Effect of androgenemia on insulin resistance

Hyperandrogenemia is a common feature in PCOS and can increase the risk of insulin resistance. In the present study, a brief hyperandrogenemia reduced the ISI-C only in ewes that were prenatally exposed to testosterone, suggesting that hyperandrogenemia may decrease peripheral sensitivity to insulin. There are reports of testosterone administration to ovariectomized female rats causing a clear insulin resistance[28]. Although, testosterone did not significantly affect insulin sensitivity in C-females, negative effects of testosterone on insulin sensitive tissues have been previously reported. Subcutaneous adipocytes isolated from healthy women and treated in vitro with testosterone, had delayed glucose uptake, due to a decrease in the insulin induced phosphorylation of PKC, with no comprise of the upstream insulin signaling[29], suggesting that testosterone can directly induce insulin resistance in adipose tissue.
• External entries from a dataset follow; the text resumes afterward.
(** A move or a line leaves the current point on the point it handed to the
    shape. *)
Lemma parseCommand_line_keeps_pen (command : string)
      (state next : AdvancedSVGPathParser * Shape) :
  isLineCommand command = true ->
  here (fst state) = penPosition (snd state) ->
  parseCommand command (fst state) (snd state) = Returns next ->
  here (fst next) = penPosition (snd next).
Proof.
  destruct state as [this shape]. cbn [fst snd].
  destruct command as [| type rest]; [discriminate |].
  cbn [isLineCommand parseCommand]. intros Hline. apply line_letter_lower in Hline.
  revert Hline. cbn [list_ascii_of_string existsb].
  switch_branches; either_case; intros Hline H E;
    first [ discriminate Hline
          | injection E as <-; cbn [fst snd];
            first [exact H | rewrite penPosition_app; reflexivity] ].
Qed.

(** X8: In a path of moves and lines (M, L, H, V in either case) the parser's
    current point is always the point it last handed to the shape: relative
    coordinates count from the last point drawn. *)
Theorem current_point_is_the_last_point_drawn (pathData : string) :
  forallb isLineCommand (matchCommands pathData) = true ->
  here (fst (parsePathState pathData)) = penPosition (snd (parsePathState pathData)).
Proof.
  intros Hl. unfold parsePathState, parsePathRun.
  assert (H : here (fst (fst (parseCommands (matchCommands pathData) (reset, new_Shape))))
              = penPosition
                  (snd (fst (parseCommands (matchCommands pathData) (reset, new_Shape))))).
  { unfold parseCommands.
    apply (@forEach_invariant _ _ (fun command => isLineCommand command = true)
             (fun state => here (fst state) = penPosition (snd state))).
    - intros command state next Hc H E.
      exact (@parseCommand_line_keeps_pen command state next Hc H E).
    - apply Forall_forall. now apply forallb_forall.
    - reflexivity. }
  destruct (parseCommands (matchCommands pathData) (reset, new_Shape))
    as [[this shape] [thrown |]]; cbn [fst snd] in *; [exact H |].
  destruct (negb (includes pathData "Z") && negb (includes pathData "z"));
    cbn [fst snd]; [| exact H].
  unfold Shape_closePath. destruct (hasCurve shape); cbn [fst snd]; [| exact H].
  rewrite penPosition_app. exact H.
Qed.

(** A move, a relative line, a vertical line and a horizontal line end at
    (0,4). *)
Lemma current_point_is_the_last_point_drawn_example :
  forallb isLineCommand (matchCommands "M1,1 l2,0 v3 H0") = true
  /\ here (fst (parsePathState "M1,1 l2,0 v3 H0")) = {| x := 0; y := 4 |}
  /\ penPosition (snd (parsePathState "M1,1 l2,0 v3 H0")) = {| x := 0; y := 4 |}.
Proof.
  split; [reflexivity |].
  pose proof (@current_point_is_the_last_point_drawn "M1,1 l2,0 v3 H0" eq_refl) as H.
  split; [vm_compute; reflexivity | rewrite <- H; vm_compute; reflexivity].
Defined.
Adipocytes isolated from PCOS women have reduced glucose uptake, suggesting a disturbance in insulin binding and phosphorylation of its receptor[30] or a lower GLUT4 translocation[31]. Pre-menopausal women with increased androgens have increased insulin resistance demonstrated by the HOMA model, as well as increased insulin secretion after a glucose load[32]. Recent studies shown that testosterone has specific effects on the adipose tissue of pre-menopausal women increasing pro-inflammatory cytokines, which can affect tissue responses to insulin[33]. Similar animal models have shown differential sensitivity to insulin with liver and skeletal muscle being insulin resistant, and an adipose tissue that remains insulin sensitive[34]. The underlying mechanism involved in insulin resistance in women with PCOS remains somewhat elusive[35]. Since in our model the hyperinsulinemia does not coexist with the hyperandrogenemia, as it has been observed in women with PCOS, but the peripheral IR is still present, as in women with PCOS, the impact that fetal programming has on the response to hyperandrogenemia is critical and can suggest that the origin of this syndrome lies in fetal programming and that hyperinsulinemia is more a consequence than a cause of it.

In summary, prenatal exposure to testosterone induced a programming of the capacity of the pancreas to secrete insulin in response to glucose and predisposes the insulin sensitive tissue to a lower response when challenged with higher testosterone concentrations.